Cordle also notes that the carriers’ domestic losses are being offset by gains in overseas routes to South America, across the Atlantic and east to Asia. But he adds that U.S. airlines are likely to face stiff competition in the years ahead from foreign-based airlines like Ireland’s Ryanair and Britain’s Virgin Atlantic who are expected to take advantage of a recently sealed “open skies” pact between the United States and the European Union, which promises to give more carriers access to profitable Atlantic routes.
“The legacy airlines look like they are in really good shape because of their international operations,” said Cordle. “They can use that to growth to offset weakness in the U.S. market, but they are still in trouble. For them, the U.S. market accounts for about 70 percent of their operations, so as long as that sector is weak, it’s not good for them.”
Aviation consultant Michael Boyd, president of the Boyd Group in Evergreen, Colo., sees potential gains in legacy airlines’ “hub and spoke” distribution model, which he says will allow more established U.S. airlines like Northwest to take advantage of future growth opportunities inside the United States.
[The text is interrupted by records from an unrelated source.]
Lemma handleUpdateRoom_keeps_booked_total_witness :
  Reservations.getByIdWithRoom
    (snd (AdminRoomsPage.handleUpdateRoom 1%nat 80000 3 Sample.db)) 3%nat =
  Some (Sample.reservation 3%nat 1%nat "guest@example.com" "2026-02-10"
          "2026-02-15" 250000 confirmed,
        Some (Room.mk 1%nat
                {| Room.name := "A"; Room.nameKo := "A"; Room.nameEn := "A";
                   Room.description :=
                     {| Room.vi := ""; Room.ko := ""; Room.en := "" |};
                   Room.price := 80000; Room.capacity := 3;
                   Room.bedType := "king"; Room.amenities := ["wifi"]%string;
                   Room.images := []; Room.isAvailable := true;
                   Room.order := 1 |})).
Proof.
  apply (handleUpdateRoom_keeps_booked_total Sample.db 3%nat 80000 3
           (Sample.reservation 3%nat 1%nat "guest@example.com" "2026-02-10"
              "2026-02-15" 250000 confirmed)
           Sample.roomA).
  reflexivity.
Defined.

(** ** The requested days, one per night *)

Module RequestedNights.
Import Date DateFacts RequestedDays.

Lemma map_seq_shift {A : Type} (f : nat -> A) (n : nat) :
  map f (seq 1 n) = map (fun k => f (S k)) (seq 0 n).
Proof. rewrite <- seq_shift, map_map. reflexivity. Qed.

Lemma nights_zero (c e : Z) :
  e <= c -> Z.to_nat ((e - c + msPerDay - 1) / msPerDay) = O.
Proof.
  intros H. unfold msPerDay. 
  assert ((e - c + 86400000 - 1) / 86400000 <= 0)
    by (Z.to_euclidean_division_equations; lia).
  lia.
Qed.

Lemma nights_succ (c e : Z) :
  c < e ->
  Z.to_nat ((e - c + msPerDay - 1) / msPerDay) =
  S (Z.to_nat ((e - (c + msPerDay) + msPerDay - 1) / msPerDay)).
Proof.
  intros H. unfold msPerDay.
  replace (e - c + 86400000 - 1) with ((e - (c + 86400000) + 86400000 - 1) + 1 * 86400000)
    by lia.
  rewrite Z.div_add by lia.
  assert (0 <= (e - (c + 86400000) + 86400000 - 1) / 86400000)
    by (Z.to_euclidean_division_equations; lia).
  lia.
Qed.

(** The loop lists the day of [c], then of each following day, as long as
    the instant is before [e]. *)
Lemma getDatesInRange_loop_shape (fuel : nat) (c e : Z) :
  - maxTime <= c -> e <= maxTime ->
  (Rooms.getDatesInRange_fuel (Some c) (Some e) <= fuel)%nat ->
  Rooms.getDatesInRange_loop fuel (Some c) (Some e) =
  map (fun k => isoDate (c + Z.of_nat k * msPerDay))
      (seq 0 (Z.to_nat ((e - c + msPerDay - 1) / msPerDay))).
Proof.
  revert c. induction fuel as [|fuel IH]; intros c Hc He Hfuel.
  - cbn [Rooms.getDatesInRange_fuel] in Hfuel.
    assert (Hle : e <= c).
    { unfold msPerDay in Hfuel.
      destruct (Z.le_gt_cases e c) as [|Hgt]; [assumption|].
      assert (0 <= (e - c) / 86400000) by (apply Z.div_pos; lia). lia. }
    now rewrite nights_zero.
  - cbn [Rooms.getDatesInRange_loop lt].
    destruct (Z.ltb_spec c e) as [Hlt|Hge]; [|now rewrite nights_zero].
    rewrite nights_succ by assumption. cbn [seq map].
    rewrite split0_toISOString, setDate_next, map_seq_shift.
    f_equal; [f_equal; lia|].
    destruct (TimeClip_next c e Hc He Hlt) as [-> | [-> Hend]].
    + rewrite IH.
      * apply map_ext. intros k. f_equal. lia.
      * unfold msPerDay; lia.
      * assumption.
      * cbn [Rooms.getDatesInRange_fuel] in Hfuel |- *.
        replace (e - (c + msPerDay)) with ((e - c) + (-1) * msPerDay) by lia.
        rewrite Z.div_add by (unfold msPerDay; lia).
        assert (0 <= (e - c) / msPerDay)
          by (apply Z.div_pos; unfold msPerDay; lia).
        lia.
    + rewrite getDatesInRange_loop_NaN, nights_zero by assumption. reflexivity.
Qed.

Lemma map_seq_sorted {A : Type} (R : A -> A -> Prop) (f : nat -> A) (a n : nat) :
  (forall i j, (a <= i)%nat -> (i < j)%nat -> (j < a + n)%nat -> R (f i) (f j)) ->
  StronglySorted R (map f (seq a n)).
Proof.
  revert a. induction n as [|n IH]; intros a H; cbn [seq map]; constructor.
  - apply IH. intros i j Hi Hij Hj. apply H; lia.
  - apply Forall_forall. intros x Hx. apply in_map_iff in Hx.
    destruct Hx as (j & <- & Hj). apply in_seq in Hj. apply H; lia.
Qed.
Carriers like American, Continental and Northwest, which have a mixture of bigger and smaller planes, are best suited to profit from the type of industry growth in travel to U.S. regions in the South and Southwest. JetBlue and Southwest, on the other hand, are about to introduce a large number of new jets that are mainly medium-ranged and not well-suited to carrying international passengers to new growth regions in U.S. states like Mississippi, Georgia, Indiana and Alabama, Boyd said.
“There’s only a certain type of market you can access with a Boeing 737,” said Boyd. “You can’t go to Shanghai or Shreveport in it, but you can go fight with other carriers for the popular Las Vegas or Florida market. That’s vacation stuff, and those markets are getting saturated so it’s hard to stimulate new traffic in them.”
“The wave of the future is Northwest; it’s not Southwest,” Boyd continued. “Now that could change because Southwest know it’s in trouble, but a company like Northwest has its costs down, the right revenue streams and structure. In the future the real growth is going to come from secondary markets like Montgomery, Ala.”